II.THE APPELLATE COURT COMMITTED GRAVE, REVERSIBLE ERROR IN
RENDERING THE DECISION AND RESOLUTION IN QUESTION BY
DEPARTING FROM THE ACCEPTED AND USUAL COURSE OF
JUDICIAL PROCEEDINGS THEREBY IGNORING THE FACTUAL
FINDINGS OF THE REGIONAL TRIAL COURT (BRANCH 59) OF
BAGUIO CITY SHOWING PETITIONER'S CLEAR RIGHTS TO THE
AWARD OF DAMAGES. 9
The Ruling of the Court
We find the petition meritorious.
This case for damages arose out of the accidental shooting of petitioners' son.

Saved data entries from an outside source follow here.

(** C14: The application sees every connection. Whatever configuration the proxy
    was made with, and however its starts and stops, reconfigurations, answers,
    background tasks and connections interleave, [metrics] reports at any moment
    exactly the connections that are live: in all, for each listener under its own
    address (with how many of them are half closed), and for each route of the
    table in use. The numbers are doubles, and each is exact. *)
Theorem metrics_count_live_connections `{TlsLib} `{Digests} `{NetLib} `{Lowercase} f64_exp m cfg linux s now :
  deployed f64_exp m cfg linux s ->
  let report := metrics (load_now (sy_sampler s)) now (sy_wrap s) in
  shows (jpx_active_connections report) (guards_held active_anywhere (sy_tasks s)) /\
  (forall i l st, sp_listeners (sy_wrap s) !! i = Some l -> sp_states (sy_wrap s) !! i = Some st ->
     exists j, jpx_listeners report !! i = Some j /\ jlm_address j = ls_addr st /\
       shows (jlm_active_connections j) (guards_held (active_on i) (sy_tasks s)) /\
       shows (jlm_half_closed_connections j) (guards_held (half_closed_on i) (sy_tasks s))) /\
  (forall k id, metric_identities (pc_table (sp_proc (sy_wrap s))) !! k = Some id ->
     exists j, jpx_route_metrics report !! k = Some j /\ jrm_route j = mi_route id /\
       shows (jrm_active_connections j) (guards_held (on_route (mi_id id)) (sy_tasks s))).
Proof.
  intros Hd report. destruct (deployed_made _ _ _ _ _ Hd) as [w Hw].
  destruct (deployed_system_ok _ _ _ _ _ _ Hw Hd) as (cfgs & _ & Hok).
  destruct (reachable_gauges _ _ _ (ok_pool _ _ _ _ _ Hok)) as [Hsm Hg]. simpl in Hg.
  pose proof (fun P => gauge_shown (pool_of s) P Hsm) as Hx. simpl in Hx. unfold report, metrics. simpl. split_and!.
  - specialize (Hg 0%nat 0%nat (0%nat, [])). injection Hg as _ _ -> _ _. apply Hx.
  - intros i l st Hl Hs. specialize (Hg i 0%nat (0%nat, [])). injection Hg as Ha Hh _ _ _.
    rewrite list_lookup_fmap, (proj2 (lookup_enumerate (zip _ _) i i (l, st))).
    + eexists. split; [reflexivity |]. simpl. rewrite Ha, Hh. auto.
    + split; [done |]. by apply lookup_zip_with_Some; exists l, st.
  - intros k id Hk. specialize (Hg 0%nat (mi_id id) (0%nat, [])). injection Hg as _ _ _ Hr _.
    rewrite list_lookup_fmap, Hk. eexists. split; [reflexivity |]. simpl. rewrite Hr. auto.
Qed.

Definition busy : option system :=
  match SymphonyProxyWrap_new ProxyLife.Properties.sample_machine both_listeners with
  | Ok w => sys_schedule (fun x => x) challenge_io sample_peer (deploy w both_listeners) [DoStart; DoAccept 0; DoAccept 1; DoAsk 0; DoAsk 1; DoAsk 1]
  | Err _ => None
  end.

Lemma busy_made (P : system -> bool) :
  match busy with Some s => P s | None => false end = true -> exists s, busy = Some s /\ P s = true.
Proof. destruct busy as [s|]; [by exists s | discriminate]. Qed.
Lemma spec_outcome_continues su lt previous e spec :
  (forall t p, previous = Some t -> get_for_spec_sni t (rs_sni spec) = Some p -> mi_route (rt_identity p) = rs_sni spec) ->
  forall r, sr_route (spec_outcome su lt previous e spec).1 = Some r ->
  continues (t ← previous; get_for_spec_sni t (rs_sni spec)) (rs_sni spec) r.
Proof.
  intros Hp r. unfold spec_outcome. destruct (validate_route_protocol_declaration spec); [|done].
  destruct (SourceAllowlist_parse _) as [sources|]; [|done]. cbv zeta.
  destruct (failover_policy spec) as [[policy bf] bsp].
  assert (forall p, (t ← previous; get_for_spec_sni t (rs_sni spec)) = Some p -> mi_route (rt_identity p) = rs_sni spec) as Hprev
    by (intros p; destruct previous as [t|]; [apply Hp; done | done]).
  match goal with |- context [build_route su e spec lt ?i] => pose proof (build_route_made su e spec lt i) as Hmade;
    destruct (build_route su e spec lt i) as [built e1]; destruct Hmade as [_ Hmade] end.
  destruct built as [r0|].
  - destruct (Hmade r0 eq_refl) as [Hr Hg].
    match goal with |- context [finish_route ?a ?b ?c ?p ?d ?f ?g ?h r0] =>
      pose proof (finish_route_continues a b c p d f g h r0 Hprev Hr (or_introl Hg)) as Hc;
      destruct (finish_route a b c p d f g h r0) as [r' e'] end. by intros [= <-].
  - destruct (carry_forward previous spec _) as [r0|] eqn:Hcar; [|done].
    assert ((t ← previous; get_for_spec_sni t (rs_sni spec)) = Some r0) as Hr0.
    { unfold carry_forward in Hcar. destruct previous as [t|]; [|done]. simpl in *.
      destruct (get_for_spec_sni t (rs_sni spec)); [|done]. simpl in Hcar. case_bool_decide; [done | done]. }
    match goal with |- context [finish_route ?a ?b ?c ?p ?d ?f ?g ?h r0] =>
      pose proof (finish_route_continues a b c p d f g h r0 Hprev (Hprev _ Hr0) (or_intror Hr0)) as Hc;
      destruct (finish_route a b c p d f g h r0) as [r' e'] end. by intros [= <-].
Qed.

(** ** The cells of a build *)

Lemma spec_route_status b sni : get_for_spec_sni (table_of b) sni = mjoin (status b sni).
Proof. unfold status. destruct (get_for_spec_sni (table_of b) sni); [done |]. by repeat case_match. Qed.

(** Through the verdict a builder holds for a name. *)
Definition verdict_cell (v : option (option Route)) : option nat := r ← v; r ≫= failover_cell.

Lemma cell_of_status b sni : cell_of (table_of b) sni = verdict_cell (status b sni).
Proof.
  unfold cell_of, verdict_cell, status. destruct (get_for_spec_sni (table_of b) sni) as [r|]; [done |]. simpl.
  by repeat case_match.
Qed.

Section Build.
Context (su : surroundings) (lt : ListenerTlsSpec) (previous : option RouteTable) (specs : list RouteSpec) (e0 : env).
Context (Hprevious : forall p, previous = Some p -> cells_ok p (next_fleet (e_fleet e0))).

Record built_cells (b : builder) (e : env) : Prop := {
  bc_next : (next_fleet (e_fleet e0) <= next_fleet (e_fleet e))%nat;
  bc_ok : cells_ok (table_of b) (next_fleet (e_fleet e));
  bc_from : forall sni c, cell_of (table_of b) sni = Some c ->
    (next_fleet (e_fleet e0) <= c)%nat \/ previous_cell previous sni = Some c;
  bc_continues : forall sni r, get_for_spec_sni (table_of b) sni = Some r ->
    continues (t ← previous; get_for_spec_sni t sni) sni r;
}.

Lemma previous_below sni c : previous_cell previous sni = Some c -> (c < next_fleet (e_fleet e0))%nat.
Proof. unfold previous_cell. destruct previous as [p|]; [|done]. apply (co_below _ _ (Hprevious p eq_refl)). Qed.

Lemma previous_distinct sni sni' c :
  previous_cell previous sni = Some c -> previous_cell previous sni' = Some c -> sni = sni'.
Proof. unfold previous_cell. destruct previous as [p|]; [|done]. apply (co_distinct _ _ (Hprevious p eq_refl)). Qed.

(** A table that gains no cell. *)
Lemma built_same b b' e e' :
  built_cells b e -> (next_fleet (e_fleet e) <= next_fleet (e_fleet e'))%nat ->
  (forall sni, get_for_spec_sni (table_of b') sni = get_for_spec_sni (table_of b) sni) ->
  b_failover_routes b' = b_failover_routes b -> built_cells b' e'.
Proof.
  intros [Hn [Hna Hd Hb Hl Hnd] Hf Hq] Hle Hc Hr.
  assert (forall sni, cell_of (table_of b') sni = cell_of (table_of b) sni) as Hcell by (intros sni; unfold cell_of; by rewrite Hc).
  split; [lia | | |].
  - split; simpl; rewrite ?Hr; try done.
    + intros sni r. rewrite Hc. apply Hna.
    + intros sni sni' c. rewrite !Hcell. apply Hd.
    + intros sni c. rewrite Hcell. intros Hs. specialize (Hb sni c Hs). lia.
    + intros x. unfold record_of. rewrite Hc. apply Hl.
  - intros sni c. rewrite Hcell. apply Hf.
  - intros sni r. rewrite Hc. apply Hq.
Qed.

Under Article 1161 10 of the Civil Code, petitioners may enforce their claim for
damages based on the civil liability arising from the crime under Article 100 11 of
the Revised Penal Code or they may opt to file an independent civil action for
damages under the Civil Code. In this case, instead of enforcing their claim for
damages in the homicide case filed against Matibag, petitioners opted to file an
independent civil action for damages against respondent whom they alleged was
Matibag's employer. Petitioners based their claim for damages under Articles
2176 and 2180 of the Civil Code.
Unlike the subsidiary liability of the employer under Article 103 12 of the Revised
Penal Code, 13 the liability of the employer, or any person for that matter, under
Article 2176 of the Civil Code is primary and direct, based on a person's own
negligence. Article 2176 states:
Art. 2176.Whoever by act or omission causes damage to another, there
being fault or negligence, is obliged to pay for the damage done. Such
fault or negligence, if there is no pre-existing contractual relation
between the parties, is called quasi-delict and is governed by the
provisions of this Chapter.
This case involves the accidental discharge of a firearm inside a gun store. Under
PNP Circular No. 9, entitled the "Policy on Firearms and Ammunition
Dealership/Repair," a person who is in the business of purchasing and selling of
firearms and ammunition must maintain basic security and safety requirements
of a gun dealer, otherwise his License to Operate Dealership will be suspended
or canceled. 14 CAaEDH
Indeed, a higher degree of care is required of someone who has in his
possession or under his control an instrumentality extremely dangerous in
character, such as dangerous weapons or substances. Such person in possession
or control of dangerous instrumentalities has the duty to take exceptional
precautions to prevent any injury being done thereby. 15 Unlike the ordinary
affairs of life or business which involve little or no risk, a business dealing with
dangerous weapons requires the exercise of a higher degree of care.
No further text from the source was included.